** EXERCISE AIM **
Starting at the line that contains "Definition validate_safe_relative_path (field" and ending at the line that contains "raise_if (bool_decide (value", the lines below are to be given again exactly, with nothing added.

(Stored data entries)
- - -

(* ===== verification/PathSafety.v ===== *)
(** [sceneapi/server/core/path_safety.py]: the relative paths users may supply, and
    why an accepted one stays under its root. *)
From S2P Require Import Prelude PyValue Errors.
From stdpp Require Import options.
Import Errors.

#[local] Arguments String.append !_ _ / : simpl nomatch.

Module PathSafety.

Definition slash : ascii := "/".
Definition backslash : ascii := "\".
Definition nul : ascii := ascii_of_nat 0.

(** [value.replace("\\", "/")] *)
Fixpoint normalized (s : string) : string :=
  match s with
  | EmptyString => ""
  | String a s => String (if decide (a = backslash) then slash else a) (normalized s)
  end.

(** [PurePosixPath(value).is_absolute()] *)
Definition posix_absolute (s : string) : bool := match s with String a _ => bool_decide (a = slash) | _ => false end.

(** Whether [PureWindowsPath(value)] has a drive or a root: [ntpath.splitroot] finds
    one when the text starts with a separator (a root, or a UNC drive), or when its
    second character is a colon. An absolute Windows path has both. *)
Definition windows_anchored (s : string) : bool :=
  match s with
  | String a s =>
      bool_decide (a = slash) || bool_decide (a = backslash) ||
      match s with String b _ => bool_decide (b = ":"%char) | _ => false end
  | _ => false
  end.

(** Neither [""] nor ["."]: a component that names something. *)
Definition names (part : string) : Prop := part ≠ "" ∧ part ≠ ".".

#[export] Instance names_dec part : Decision (names part).
Proof. unfold names. apply _. Defined.

Definition parts (s : string) : list string := filter names (split_on slash (normalized s)).

Definition rejected (field detail : string) : api_error := api_error_init ValidationError (field +:+ detail) [].

Definition validate_safe_relative_path (field value : string) : res api_error string :=
  raise_if (bool_decide (value = "")) (rejected field " must be a non-empty relative path") ≫= λ _,
  raise_if (str_mem nul value) (rejected field " must not contain NUL bytes") ≫= λ _,
  raise_if (posix_absolute value || windows_anchored value) (rejected field " must be a relative path") ≫= λ _,
  raise_if (bool_decide (parts value = []) || bool_decide (".." ∈ parts value))
    (rejected field " must stay under the configured root") ≫= λ _,
  Ok value.

(** ** Resolution

    A [Path] is the list of its components. The file system is a parameter: the
    resolved root ([None] on an [OSError]), which paths are files, and the real
    path links lead to. *)

Section resolve.
Variable resolve_root : string → option (list string).
Variable is_file : list string → bool.
Variable resolve : list string → list string.

(** [root_path / rel_path] on POSIX *)
Definition joinpath (root : list string) (rel : string) : list string :=
  (if posix_absolute rel then [] else root) ++ filter names (split_on slash rel).

Definition resolve_under_root (root rel_path field : string) (require_file : bool) : res api_error (list string) :=
  validate_safe_relative_path field rel_path ≫= λ rel_path,
  match resolve_root root with
  | None => Err (rejected field " root does not exist")
  | Some root_path =>
      let target := joinpath root_path rel_path in
      if require_file && negb (is_file target) then Err (rejected field " does not reference an existing file")
      else if decide (root_path `prefix_of` resolve target) then Ok (resolve target)
      else Err (rejected field " must stay under the configured root")
  end.
End resolve.

(** ** Walking a path without links *)

Definition step (dir : list string) (part : string) : list string :=
  if decide (names part) then if decide (part = "..") then take (pred (length dir)) dir else dir ++ [part] else dir.

Definition walk (root : list string) (l : list string) : list string := foldl step root l.

(** The components a POSIX system and a Windows system see. *)
Definition posix_parts (s : string) : list string := split_on slash s.
Definition windows_parts (s : string) : list string := split_on slash (normalized s).

End PathSafety.
Import PathSafety.

(** ** Lemmas *)

Lemma split_on_cons c s : ∃ w ws, split_on c s = w :: ws.
Proof.
  destruct s as [|a s]; cbn; [by exists "", []|]. case_decide; [by eexists _, _|].
  destruct (split_on c s); by eexists _, _.
Qed.

(** Splitting after normalisation refines each component. *)
Lemma windows_refines s : windows_parts s = posix_parts s ≫= windows_parts.
Proof.
  unfold windows_parts, posix_parts. induction s as [|a s IH]; [done|]. cbn.
  destruct (split_on_cons slash s) as (w & ws & Hs). destruct (split_on_cons slash (normalized w)) as (v & vs & Hv).
  rewrite Hs in IH |- *. cbn in IH. rewrite Hv in IH. cbn in IH.
  destruct (decide (a = backslash)) as [->|Hb].
  - rewrite (decide_True (P := slash = slash)) by done. rewrite decide_False by done. cbn.
    rewrite decide_True by done. cbn. by rewrite Hv, IH.
  - destruct (decide (a = slash)) as [->|Ha]; cbn; [by rewrite Hv, IH|].
    rewrite !(decide_False (P := a = backslash)), !(decide_False (P := a = slash)) by done. by rewrite Hv, IH.
Qed.

Lemma windows_of_posix s p : p ∈ posix_parts s → windows_parts p ⊆ windows_parts s.
Proof.
  intros Hp q Hq. rewrite (windows_refines s). apply list_elem_of_bind. by exists p.
Qed.

Lemma in_parts s p : p ∈ parts s ↔ names p ∧ p ∈ windows_parts s.
Proof. apply list_elem_of_filter. Qed.

Lemma dotdot_posix s : ".." ∈ posix_parts s → ".." ∈ parts s.
Proof.
  intros Hp. apply in_parts. split; [done|]. apply (windows_of_posix s ".." Hp). by left.
Qed.

Lemma names_posix s p : p ∈ parts s → ∃ q, q ∈ posix_parts s ∧ names q.
Proof.
  intros [Hn Hp]%in_parts. rewrite windows_refines in Hp. apply list_elem_of_bind in Hp as (q & Hp & Hq).
  exists q. split; [done|]. split; intros ->; cbn in Hp; apply list_elem_of_singleton in Hp; by destruct Hn.
Qed.

Lemma walk_below root l :
  ".." ∉ l → root `prefix_of` walk root l ∧ ((∃ p, p ∈ l ∧ names p) → root ≠ walk root l).
Proof.
  intros Hl. enough (∃ k, walk root l = root ++ k ∧ ((∃ p, p ∈ l ∧ names p) → k ≠ [])) as (k & -> & Hk).
  { split; [by apply prefix_app_r|]. intros Hp Heq. apply (Hk Hp). apply (app_inv_head root). by rewrite app_nil_r. }
  induction l as [|p l IH] using rev_ind.
  - exists []. cbn. rewrite app_nil_r. split; [done|]. by intros (p & ?%elem_of_nil & _).
  - rewrite elem_of_app, list_elem_of_singleton in Hl. destruct IH as (k & Hw & Hk); [tauto|].
    unfold walk in *. rewrite foldl_app. cbn. rewrite Hw. unfold step. destruct (decide (names p)) as [Hn|Hn].
    + rewrite decide_False by (intros ->; tauto). exists (k ++ [p]). rewrite app_assoc. split; [done|]. by destruct k.
    + exists k. split; [done|]. intros (q & [Hq| ->%list_elem_of_singleton]%elem_of_app & Hnq); [|done]. apply Hk. by exists q.
Qed.

Lemma validate_Ok field value v :
  validate_safe_relative_path field value = Ok v ↔
  v = value ∧ value ≠ "" ∧ str_mem nul value = false ∧ windows_anchored value = false ∧
  (∃ p, p ∈ parts value) ∧ ".." ∉ parts value.
Proof.
  unfold validate_safe_relative_path. rewrite bind_Ok.
  assert (posix_absolute value || windows_anchored value = windows_anchored value) as ->.
  { destruct value as [|a value]; [done|]. cbn. by destruct (bool_decide (a = slash)). }
  setoid_rewrite bind_Ok. setoid_rewrite bind_Ok. setoid_rewrite bind_Ok. split.
  - intros ([] & H1 & [] & H2 & [] & H3 & [] & H4 & [= <-]).
    apply raise_if_Ok in H1, H2, H3, H4. apply bool_decide_eq_false in H1.
    apply orb_false_iff in H4 as [H4 H5]. apply bool_decide_eq_false in H4, H5. split_and!; try done.
    destruct (parts value) as [|p l]; [done|]. exists p. by left.
  - intros (-> & H1 & H2 & H3 & [p Hp] & H5). exists tt. split; [by apply raise_if_Ok, bool_decide_eq_false|].
    exists tt. split; [by apply raise_if_Ok|]. exists tt. split; [by apply raise_if_Ok|]. exists tt. split; [|done].
    apply raise_if_Ok, orb_false_iff. split; apply bool_decide_eq_false; [|done]. intros Hn. rewrite Hn in Hp.
    by apply elem_of_nil in Hp.
Qed.

(** C40: Accepted relative paths stay under their root. A path that validation
    accepts comes back unchanged, has no NUL byte, drive or root, and followed from
    any directory, component by component as a POSIX or as a Windows system splits
    it, never leaves that directory at any point and ends strictly below it.
    Validation rejects nothing else than an empty text, a NUL byte, an anchored
    path, a path that names nothing and one with a parent component. When a root is
    involved the resolved path is below the resolved root whatever links the file
    system has. *)
Theorem accepted_paths_confined field value :
  (∀ v, validate_safe_relative_path field value = Ok v →
    v = value ∧ str_mem nul value = false ∧ windows_anchored value = false ∧
    ∀ l root, l = posix_parts value ∨ l = windows_parts value →
      (∀ n, root `prefix_of` walk root (take n l)) ∧ walk root l ≠ root) ∧
  (∀ e, validate_safe_relative_path field value = Err e →
    value = "" ∨ str_mem nul value = true ∨ windows_anchored value = true ∨
    (∀ p, p ∈ windows_parts value → ¬ (names p)) ∨ ".." ∈ windows_parts value) ∧
  (∀ resolve_root is_file resolve root require_file target,
    resolve_under_root resolve_root is_file resolve root value field require_file = Ok target →
    ∃ root_path, resolve_root root = Some root_path ∧ root_path `prefix_of` target).
Proof.
  split_and!.
  - intros v (-> & _ & Hnul & Hanch & [p Hp] & Hdd)%validate_Ok. split_and!; [done..|].
    intros l root Hl.
    assert ((".." ∉ l) ∧ ∃ q, q ∈ l ∧ names q) as [Hd Hn].
    { destruct Hl as [->| ->].
      - split; [by intros ?%dotdot_posix|by apply (names_posix _ p)].
      - split; [intros Hin; by apply Hdd, in_parts|]. exists p. apply in_parts in Hp as [? ?]. done. }
    split; [|intros Heq; by apply (proj2 (walk_below root l Hd) Hn)].
    intros n. apply walk_below. intros Hin. apply Hd. by apply (subseteq_take n).
  - intros e He. destruct (decide (value = "")) as [|Hne]; [by left|right].
    destruct (str_mem nul value) eqn:Hn; [by left|right]. destruct (windows_anchored value) eqn:Ha; [by left|right].
    destruct (decide (".." ∈ windows_parts value)) as [|Hd]; [by right|left]. intros p Hp Hnp.
    assert (validate_safe_relative_path field value = Ok value) as Hok; [|congruence].
    apply validate_Ok. split_and!; try done; [exists p; by apply in_parts|]. by intros [_ ?]%in_parts.
  - intros resolve_root is_file resolve root require_file target. unfold resolve_under_root.
    rewrite bind_Ok. intros (rel & _ & Ht). destruct (resolve_root root) as [root_path|]; [|done]. exists root_path.
    split; [done|]. destruct (require_file && _); [done|]. case_decide; [|done]. by injection Ht as <-.
Qed.

Lemma accepted_paths_confined_witness :
  validate_safe_relative_path "name" "a/./b\c.jpg" = Ok "a/./b\c.jpg" ∧
  validate_safe_relative_path "name" "a\..\b" = Err (rejected "name" " must stay under the configured root") ∧
  walk ["srv"; "images"] (windows_parts "a/./b\c.jpg") ≠ ["srv"; "images"].
Proof.
  split; [by vm_compute|]. split; [by vm_compute|].
  destruct (accepted_paths_confined "name" "a/./b\c.jpg") as (Hok & _ & _).
  destruct (Hok "a/./b\c.jpg") as (_ & _ & _ & Hw); [by vm_compute|].
  destruct (Hw (windows_parts "a/./b\c.jpg") ["srv"; "images"]) as [_ Hne]; [by right|exact Hne].
Defined.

- - -

** SOLUTION TO THIS TASK **
Definition validate_safe_relative_path (field value : string) : res api_error string :=
  raise_if (bool_decide (value = "")) (rejected field " must be a non-empty relative path") ≫= λ _,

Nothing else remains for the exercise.